EXERCISE REQUIREMENTS:
With the line that contains "replace (run s" as the final line, return every line from the start of the data below exactly.

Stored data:
· · · ·

(** X15.  A stop right after a start that got its socket and its microphone
    releases exactly what that start created: the numbers of active
    connections, live streams and running contexts are back to what they
    were before the start, and [recording] is false.  The attached nodes are
    those that a stop alone would have left; where no processor node is
    current before the start, as in every state that the component reaches,
    their number is back to what it was as well. *)
Theorem stop_releases_last_start (s : state) (rate : positive) :
  let s' := run s (start_events (length (tasks s)) rate ++ [CallStop]) in
  recording s' = false
  /\ activeConnections s' = activeConnections s
  /\ liveStreams s' = liveStreams s
  /\ runningContexts s' = runningContexts s
  /\ attachedNodes s' = attachedNodes (stopVoiceRecording s)
  /\ (workletNodeRef s = None -> attachedNodes s' = attachedNodes s).
Proof.
  cbv zeta.
  replace (run s (start_events (length (tasks s)) rate ++ [CallStop]))
    with (stopVoiceRecording (run s (start_events (length (tasks s)) rate)))
    by (unfold run; rewrite foldl_app; cbn [foldl step]; reflexivity).
  rewrite startVoiceRecording_state, !stopVoiceRecording_state.
  unfold activeConnections, liveStreams, runningContexts, attachedNodes.
  cbn [recording wsRef mediaStreamRef audioContextRef workletNodeRef
       sockets streams contexts nodes alter_at].
  rewrite !alter_snoc_length.
  split; [reflexivity |].
  repeat split; try reflexivity;
    try (rewrite count_snoc_False by (cbn; discriminate); reflexivity).
  intros Hnode. rewrite Hnode. reflexivity.
Qed.

Lemma stop_releases_last_start_witness :
  workletNodeRef initial = None
  /\ let s' := run initial (start_events 0 48000 ++ [CallStop]) in
     recording s' = false
     /\ activeConnections s' = activeConnections initial
     /\ liveStreams s' = liveStreams initial
     /\ runningContexts s' = runningContexts initial
     /\ attachedNodes s' = attachedNodes initial.
Proof.
  split; [reflexivity |].
  destruct (stop_releases_last_start initial 48000) as (H1 & H2 & H3 & H4 & _ & H5).
  exact (conj H1 (conj H2 (conj H3 (conj H4 (H5 eq_refl))))).
Defined.

(** X16.  A stop does not cancel a start that is still waiting for the
    microphone.  When the permission comes after the stop, the start goes on:
    it creates the stream and the audio context and sets the refs to them
    before it ends, so that a microphone and an audio context are live
    while [recording] is false and the socket they were meant for is
    closing. *)
Theorem stop_does_not_cancel_pending_start (s : state) (rate : positive) :
  let t := length (tasks s) in
  let s' := run s [CallStart false; CallStop; UserMediaSettled t true rate] in
  recording s' = false
  /\ socketState (length (sockets s)) s' = Some CLOSING
  /\ liveStreams s' = S (liveStreams (stopVoiceRecording s))
  /\ runningContexts s' = S (runningContexts (stopVoiceRecording s))
  /\ mediaStreamRef s' = Some (length (streams s))
  /\ audioContextRef s' = Some (length (contexts s))
  /\ workletNodeRef s' = None
  /\ nodes s' = nodes (stopVoiceRecording s)
  /\ uncaught s' = uncaught s ++ [ReferenceError].
Proof.
  destruct s as [rec thk ws ms ac wn socks strs ctxs nds tks pl cl th unc].
  cbv zeta. unfold run. cbn [foldl step tasks sockets streams contexts nodes].
  rewrite !stopVoiceRecording_state.
  unfold startVoiceRecording. cbn.
  unfold startVoiceRecording_gotUserMedia. cbn.
  rewrite lookup_snoc_length. cbn. rewrite insert_snoc_length.
  unfold socketState, liveStreams, runningContexts. cbn.
  rewrite alter_snoc_length, lookup_snoc_length.
  rewrite !count_snoc_True by reflexivity.
  repeat split; try reflexivity.
  - destruct ms; cbn; rewrite ?length_alter; reflexivity.
  - destruct ac; cbn; rewrite ?length_alter; reflexivity.
Qed.

(** * Properties of the conversations *)

Import Chat.

Lemma appendMessage_withMessage (c : option Z) (m : Message)
    (convs : list Conversation) :
  appendMessage c m convs
  = (fun conv => if isCurrent c conv then withMessage m conv else conv) <$> convs.
Proof. reflexivity. Qed.

Lemma isCurrent_withMessage (c : option Z) (m : Message) (conv : Conversation) :
  isCurrent c (withMessage m conv) = isCurrent c conv.
Proof. destruct c; reflexivity. Qed.

(** Appending to the current conversation changes the messages of the
    conversations with the current id, and nothing else. *)
Lemma lookup_appendMessage (c : option Z) (m : Message)
    (convs : list Conversation) (i : nat) :
  appendMessage c m convs !! i
  = (fun conv => if isCurrent c conv then withMessage m conv else conv)
      <$> convs !! i.
Proof. rewrite appendMessage_withMessage. apply list_lookup_fmap. Qed.

Lemma find_appendMessage (c : option Z) (m : Message) (convs : list Conversation) :
  find (isCurrent c) (appendMessage c m convs)
  = withMessage m <$> find (isCurrent c) convs.
Proof.
  induction convs as [|conv convs IH]; [reflexivity |].
  rewrite appendMessage_withMessage in *. cbn [fmap list_fmap find].
  destruct (isCurrent c conv) eqn:E.
  - rewrite isCurrent_withMessage, E. reflexivity.
  - rewrite E. exact IH.
Qed.

Lemma find_none (c : option Z) (convs : list Conversation) :
  Forall (fun conv => isCurrent c conv = false) convs ->
  find (isCurrent c) convs = None.
Proof.
  induction 1 as [|conv convs H _ IH]; [reflexivity |].
  cbn [find]. rewrite H. exact IH.
Qed.

Lemma appendMessage_none (c : option Z) (m : Message) (convs : list Conversation) :
  Forall (fun conv => isCurrent c conv = false) convs ->
  appendMessage c m convs = convs.
Proof.
  rewrite appendMessage_withMessage.
  induction 1 as [|conv convs H _ IH]; [reflexivity |].
  cbn [fmap list_fmap]. rewrite H. f_equal. exact IH.
Qed.

(** What [handleSubmit] leaves when it goes on to call the API. *)
Lemma handleSubmit_sent (nowFile nowText : Z) (s s1 : state) (k : submitted) :
  handleSubmit nowFile nowText s = (s1, Some k) ->
  closure_currentConversationId k = currentConversationId s
  /\ currentConversationId s1 = currentConversationId s
  /\ conversations s1 = updatedConversations k
  /\ localStorage s1 = Some (updatedConversations k)
  /\ updatedConversations k
     = foldl (fun convs m => appendMessage (currentConversationId s) m convs)
             (conversations s) (userBubbles nowFile nowText s).
Proof.
  unfold handleSubmit, userBubbles.
  destruct (blank (message s) && negb (bool_decide (is_Some (attachedFile s))));
    [discriminate |].
  destruct (attachedFile s) as [file|], (blank (message s)),
    (chatSession s) as [session|];
    intros [= <- <-]; repeat split; reflexivity.
Qed.

Lemma currentMessages_foldl (c : option Z) (ms : list Message) :
  forall convs : list Conversation,
    find (isCurrent c)
         (foldl (fun convs m => appendMessage c m convs) convs ms)
    = (fun conv =>
         {| id := id conv; title := title conv; date := date conv;
            messages := messages conv ++ ms |}) <$> find (isCurrent c) convs.
Proof.
  induction ms as [|m ms IH]; intros convs; cbn [foldl].
  - destruct (find (isCurrent c) convs) as [[]|]; cbn;
      rewrite ?app_nil_r; reflexivity.
  - rewrite IH, find_appendMessage.
    destruct (find (isCurrent c) convs) as [[]|]; cbn; [| reflexivity].
    rewrite <- app_assoc. reflexivity.
Qed.

Lemma lookup_foldl_other (c : option Z) (ms : list Message) :
  forall (convs : list Conversation) (i : nat) (conv : Conversation),
    convs !! i = Some conv -> isCurrent c conv = false ->
    foldl (fun convs m => appendMessage c m convs) convs ms !! i = Some conv.
Proof.
  induction ms as [|m ms IH]; intros convs i conv Hi Hc; cbn [foldl];
    [exact Hi |].
  apply IH; [| exact Hc].
  rewrite lookup_appendMessage, Hi. cbn. rewrite Hc. reflexivity.
Qed.

Lemma length_foldl_appendMessage (c : option Z) (ms : list Message) :
  forall convs : list Conversation,
    length (foldl (fun convs m => appendMessage c m convs) convs ms)
    = length convs.
Proof.
  induction ms as [|m ms IH]; intros convs; cbn [foldl]; [reflexivity |].
  rewrite IH. unfold appendMessage. apply length_fmap.
Qed.

(** X17.  One question and its answer.  When [handleSubmit] goes on to call
    the API and the answer comes while nothing else has happened, the
    conversation on the screen shows what it showed, then the bubble of the
    file (if one is attached), then the bubble of the text (if it is not
    blank), then the reply or the error text; no other conversation changes;
    the input and the attachment are cleared, and the storage holds the
    list. *)
Theorem submit_and_answer
    (nowFile nowText now : Z) (s s1 : state) (k : submitted)
    (result : option string) (conv : Conversation) :
  handleSubmit nowFile nowText s = (s1, Some k) ->
  find (isCurrent (currentConversationId s)) (conversations s) = Some conv ->
  let s2 := handleSubmit_settled k result now s1 in
  currentMessages s2
  = messages conv ++ userBubbles nowFile nowText s ++ [replyBubble result now]
  /\ (forall (i : nat) (other : Conversation),
         conversations s !! i = Some other ->
         isCurrent (currentConversationId s) other = false ->
         conversations s2 !! i = Some other)
  /\ length (conversations s2) = length (conversations s)
  /\ message s2 = EmptyString /\ attachedFile s2 = None /\ isThinking s2 = false
  /\ inSync s2.
Proof.
  intros Hsub Hfind s2.
  destruct (handleSubmit_sent _ _ _ _ _ Hsub) as (Hc & Hc1 & _ & _ & Hupd).
  assert (Hconvs : conversations s2
                   = appendMessage (currentConversationId s) (replyBubble result now)
                       (updatedConversations k)).
  { subst s2. unfold handleSubmit_settled. cbn. rewrite Hc.
    destruct result; reflexivity. }
  assert (Hcur : currentConversationId s2 = currentConversationId s).
  { subst s2. unfold handleSubmit_settled. cbn. exact Hc1. }
  split; [| split; [| split; [| repeat split; reflexivity]]].
  - unfold currentMessages. rewrite Hcur, Hconvs, find_appendMessage, Hupd.
    rewrite currentMessages_foldl, Hfind. cbn. symmetry. apply app_assoc.
  - intros i other Hi Hother. rewrite Hconvs, lookup_appendMessage, Hupd.
    rewrite (lookup_foldl_other _ _ _ _ _ Hi Hother). cbn.
    rewrite Hother. reflexivity.
  - rewrite Hconvs, Hupd. unfold appendMessage at 1. rewrite length_fmap.
    apply length_foldl_appendMessage.
Qed.
Lemma generate_progression_run (w : world) :
  exists (k : nat) (root mode : string) (roman : list string) (degrees : list Z)
         (scale chords : list string),
    nth_error NOTES k = Some root /\
    (mode = "major"%string /\ In (roman, degrees) MAJOR_PROGRESSIONS \/
     mode = "minor"%string /\ In (roman, degrees) MINOR_PROGRESSIONS) /\
    pick_key_and_mode w = (Return (root, mode), advance (advance w)) /\
    pick_progression mode (advance (advance w))
    = (Return (roman, degrees), advance (advance (advance w))) /\
    (forall w0, build_scale root mode w0 = (Return scale, w0)) /\
    (forall w0, comprehension (fun d => degree_to_chord scale d mode) degrees w0
                = (Return chords, w0)) /\
    generate_progression w =
    (Return tt,
     {| entropy := entropy w;
        cursor := S (S (S (cursor w)));
        stdout := (stdout w ++
                   unlines ["Random Chord Progression Generator";
                            "Key: " ++ root ++ " " ++ mode;
                            "Progression: " ++ join " " roman;
                            "Chords: " ++ join " " chords;
                            "Tip: Try 4 beats per chord."])%string |}) /\
    line_feeds (unlines ["Random Chord Progression Generator";
                         "Key: " ++ root ++ " " ++ mode;
                         "Progression: " ++ join " " roman;
                         "Chords: " ++ join " " chords;
                         "Tip: Try 4 beats per chord."]%string) = 5%nat.
Proof.
  pose (k := draw w 12).
  pose (root := nth k NOTES ""%string).
  pose (mode := nth (draw (advance w) 2) ["major"; "minor"]%string ""%string).
  pose (template := nth (draw (advance (advance w)) 4)
                        (if (mode =? "major")%string then MAJOR_PROGRESSIONS
                         else MINOR_PROGRESSIONS) ([], [])).
  pose (scale := map (fun o => nth (Z.to_nat ((Z.of_nat k + o) mod 12)) NOTES ""%string)
                     (if (mode =? "major")%string then MAJOR_OFFSETS
                      else MINOR_OFFSETS)).
  pose (chords := map (fun d => chord_name
                     (nth (Z.to_nat (d - 1)) scale ""%string)
                     (nth (Z.to_nat (d - 1))
                          (if (mode =? "major")%string then MAJOR_QUALITIES
                           else MINOR_QUALITIES) ""%string)) (snd template)).
  assert (Hk : nth_error NOTES k = Some root).
  { apply nth_error_nth'. apply (draw_lt w 12). discriminate. }
  assert (Hmode : mode = "major"%string \/ mode = "minor"%string).
  { pose proof (draw_lt (advance w) 2 ltac:(discriminate)) as Hlt. unfold mode.
    destruct (draw (advance w) 2) as [| [| n]]; [left | right | lia]; reflexivity. }
  assert (Hin : mode = "major"%string /\ In template MAJOR_PROGRESSIONS \/
                mode = "minor"%string /\ In template MINOR_PROGRESSIONS).
  { pose proof (draw_lt (advance (advance w)) 4 ltac:(discriminate)) as Hlt.
    unfold template.
    destruct Hmode as [E | E]; rewrite E; [left | right];
      (split; [reflexivity | apply nth_In; exact Hlt]). }
  assert (Hdeg : Forall degree_in_range (snd template)).
  { pose proof progressions_in_range as Hall. rewrite Forall_forall in Hall.
    apply Hall. apply in_or_app. tauto. }
  assert (Hlen : List.length scale = 7%nat).
  { unfold scale. rewrite length_map. destruct (mode =? "major")%string; reflexivity. }
  assert (Hchords : forall w0,
             comprehension (fun d => degree_to_chord scale d mode) (snd template) w0
             = (Return chords, w0)).
  { intros w0. apply (comprehension_run _ _ degree_in_range); [| exact Hdeg].
    intros d w1 Hd. apply degree_to_chord_run; assumption. }
  exists k, root, mode, (fst template), (snd template), scale, chords.
  rewrite <- surjective_pairing.
  split; [exact Hk |]. split; [exact Hin |].
  split; [apply pick_key_and_mode_run |].
  split; [apply pick_progression_run |].
  split; [intros w0; apply build_scale_run, Hk |].
  split; [exact Hchords |].
  split;
    [| apply (rendering_has_five_lines
                (draw w 12) (draw (advance w) 2) (draw (advance (advance w)) 4));
       apply draw_lt; discriminate].
  unfold generate_progression.
  rewrite (bind_run _ _ _ _ _ (pick_key_and_mode_run w)).
  fold k root mode.
  rewrite (bind_run _ _ _ _ _ (build_scale_run k root mode _ Hk)).
  fold scale.
  rewrite (bind_run _ _ _ _ _ (pick_progression_run mode _)).
  fold template.
  destruct template as [roman degrees]. cbn [fst snd] in *.
  rewrite (bind_run _ _ _ _ _ (Hchords _)).
  unfold bind, print, advance, unlines. cbn [entropy cursor stdout map String.concat].
  rewrite !append_assoc. reflexivity.
Qed.
(** Modelled from the spec: the GateSet and Gate classes of [gateset.py] and
    [gate.py], which are not among the sources.  Section 6 of the spec lists
    what the estimate must provide: the non-gauge projector (with an optional
    mixing matrix), the parameter count, the label-to-offset map, the gate
    matrices by label, deep-copyable gate and gate-set objects with
    vector-valued get and set of their parameters, and the lists of
    state-preparation and measurement vectors with a per-object set.
    [GS] and [Gate] are the states of such objects; a method that mutates its
    receiver is the function from the old state to the new one. *)
Class GateSetAPI : Type := {
  GS : Type;
  Gate : Type;
  get_nongauge_projector : GS -> flags -> matrix;
  get_nongauge_projector_mix : GS -> matrix -> flags -> matrix;
  num_params : GS -> flags -> nat;
  get_vector_offsets : GS -> flags -> gmap string (nat * nat);
  gate_labels : GS -> list string;
  getitem : GS -> string -> option matrix;
  get_gate : GS -> string -> option Gate;
  gate_num_params : Gate -> bool -> nat;
  gate_to_vector : Gate -> bool -> vector;
  gate_from_vector : Gate -> vector -> bool -> Gate;
  gate_matrix : Gate -> matrix;
  to_vector : GS -> flags -> vector;
  from_vector : GS -> vector -> flags -> GS;
  get_rhovecs : GS -> list vector;
  get_evecs : GS -> list vector;
  rhoVecs : GS -> list vector;
  EVecs : GS -> list vector;
  set_rhovec : GS -> vector -> nat -> GS;
  set_evec : GS -> vector -> nat -> GS
}.

(** ** Worlds, and computations that may raise *)

Abbreviation loc := nat (only parsing).

Section Monad.
Context `{GateSetAPI}.

Inductive obj : Type :=
  | ObjGateSet (gs : GS)
  | ObjGate (g : Gate).

Inductive printed : Type :=
  | PrStr (s : string)
  | PrGradF (g : gradient)
  | PrDf (df : fval)
  | PrMin (v : R).

Inductive event : Type :=
  | EvWarn (level : R)
  | EvPrint (line : printed)
  | EvEigh (Q : matrix).

Record world : Type :=
  World { heap : gmap loc obj; events : list event }.

Definition M (A : Type) : Type := world -> world * (exn + A).

#[global] Instance M_ret : MRet M := fun A a w => (w, inr a).
#[global] Instance M_bind : MBind M := fun A B k m w =>
  match m w with
  | (w', inr a) => k a w'
  | (w', inl e) => (w', inl e)
  end.

Definition raise {A : Type} (e : exn) : M A := fun w => (w, inl e).

Definition emit (e : event) : M unit :=
  fun w => (World (heap w) (events w ++ [e]), inr tt).

Definition from_option {A : Type} (e : exn) (o : option A) : M A :=
  match o with Some a => mret a | None => raise e end.

(** [assert(b)] *)
Definition assert_ (b : bool) : M unit :=
  if b then mret tt else raise AssertionError.

(** [if b: body] *)
Definition when_ (b : bool) (body : M unit) : M unit :=
  if b then body else mret tt.

(** [for x in xs: s = body(s, x)] *)
Fixpoint for_ {X S : Type} (xs : list X) (body : S -> X -> M S) (s : S) : M S :=
  match xs with
  | [] => mret s
  | x :: xs' => s' ← body s x; for_ xs' body s'
  end.

(** Modelled from the spec: [copy()] of the gate and gate-set classes, which
    section 6 of the spec requires to be deep: it makes a new object, in the
    state [o] of the one copied, sharing nothing with it. *)
Definition copy (o : obj) : M loc := fun w =>
  let l := fresh (dom (heap w)) in
  (World (<[l := o]> (heap w)) (events w), inr l).

Definition read_gateset (l : loc) : M GS := fun w =>
  match heap w !! l with
  | Some (ObjGateSet gs) => (w, inr gs)
  | _ => (w, inl TypeError)
  end.

Definition read_gate (l : loc) : M Gate := fun w =>
  match heap w !! l with
  | Some (ObjGate g) => (w, inr g)
  | _ => (w, inl TypeError)
  end.

(** A mutating method of the object at [l]. *)
Definition mutate_gateset (l : loc) (f : GS -> GS) : M unit := fun w =>
  match heap w !! l with
  | Some (ObjGateSet gs) =>
      (World (<[l := ObjGateSet (f gs)]> (heap w)) (events w), inr tt)
  | _ => (w, inl TypeError)
  end.

Definition mutate_gate (l : loc) (f : Gate -> Gate) : M unit := fun w =>
  match heap w !! l with
  | Some (ObjGate g) =>
      (World (<[l := ObjGate (f g)]> (heap w)) (events w), inr tt)
  | _ => (w, inl TypeError)
  end.

(** [numpy.dot] raises a [ValueError] on operands whose shapes do not align. *)
Definition np_dot_mm (A B : matrix) : M matrix :=
  if decide (ncols A = nrows B) then mret (mmdot A B)
  else raise (ValueError "shapes not aligned").
Definition np_dot_mv (A : matrix) (v : vector) : M vector :=
  if decide (ncols A = length v) then mret (mvdot A v)
  else raise (ValueError "shapes not aligned").
Definition np_dot_vv (u v : vector) : M R :=
  if decide (length u = length v) then mret (vdot u v)
  else raise (ValueError "shapes not aligned").

(** [numpy.concatenate] of a list of 1-D arrays raises a [ValueError] on the
    empty list. *)
Definition np_concatenate (arrays : list vector) : M vector :=
  match arrays with
  | [] => raise (ValueError "need at least one array to concatenate")
  | _ => mret (concat arrays)
  end.

(** [A[i,j]] and [v[i] += x] raise an [IndexError] out of range. *)
Definition mx_get (A : matrix) (i j : nat) : M R :=
  from_option IndexError (row ← A !! i; row !! j).
Definition vec_iadd (v : vector) (i : nat) (x : R) : M vector :=
  match v !! i with
  | Some y => mret (<[i := (y + x)%R]> v)
  | None => raise IndexError
  end.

· · · ·

SOLVED PROBLEM:
(** X15.  A stop right after a start that got its socket and its microphone
    releases exactly what that start created: the numbers of active
    connections, live streams and running contexts are back to what they
    were before the start, and [recording] is false.  The attached nodes are
    those that a stop alone would have left; where no processor node is
    current before the start, as in every state that the component reaches,
    their number is back to what it was as well. *)
Theorem stop_releases_last_start (s : state) (rate : positive) :
  let s' := run s (start_events (length (tasks s)) rate ++ [CallStop]) in
  recording s' = false
  /\ activeConnections s' = activeConnections s
  /\ liveStreams s' = liveStreams s
  /\ runningContexts s' = runningContexts s
  /\ attachedNodes s' = attachedNodes (stopVoiceRecording s)
  /\ (workletNodeRef s = None -> attachedNodes s' = attachedNodes s).
Proof.
  cbv zeta.
  replace (run s (start_events (length (tasks s)) rate ++ [CallStop]))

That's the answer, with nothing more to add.